(Problem to work on): Output nothing but the line containing "Inductive exn : Type" and the lines after it through the end of the material below, each reproduced exactly.

(Extracted entries):
(** * rsync-tui: a shallow embedding of [rsync-tui.py]

    The development follows the source file top to bottom: the Python
    string primitives the program relies on, the [ls] output parser, the
    remote listing with its fallback commands, the transfer engine
    ([rsync_pull] with its progress parser) and the key handlers of
    [interactive_browse].

    Text is modelled by [string] (a sequence of 8-bit characters, i.e. the
    UTF-8 bytes of the Python [str]); whitespace and digits are the ASCII
    ones.  Python integers are [Z].  An operation that can raise returns a
    [result]. *)

From Stdlib Require Import ZArith Ascii String DecimalString Lia.
From stdpp Require Import gmap strings list.

Local Open Scope string_scope.
Local Open Scope list_scope.
Local Open Scope Z_scope.

(** ** Exceptions and fallible computations *)

Inductive exn : Type :=
| IndexError
| ValueError
| CalledProcessError
| ProcessLookupError
| PermissionError
| SystemExit (code : Z).

Inductive result (A : Type) : Type :=
| Ok (a : A)
| Raise (e : exn).
Arguments Ok {A} a.
Arguments Raise {A} e.

#[global] Instance result_ret : MRet result := fun A a => Ok a.
#[global] Instance result_bind : MBind result := fun A B k r =>
  match r with
  | Ok a => k a
  | Raise e => Raise e
  end.

(** ** Python [str] primitives *)

Module Py.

(Worked solution):
Inductive exn : Type :=
| IndexError
| ValueError
| CalledProcessError
| ProcessLookupError
| PermissionError
| SystemExit (code : Z).

Inductive result (A : Type) : Type :=
| Ok (a : A)
| Raise (e : exn).
Arguments Ok {A} a.
Arguments Raise {A} e.

#[global] Instance result_ret : MRet result := fun A a => Ok a.
#[global] Instance result_bind : MBind result := fun A B k r =>
  match r with
  | Ok a => k a
  | Raise e => Raise e
  end.

(** ** Python [str] primitives *)

Module Py.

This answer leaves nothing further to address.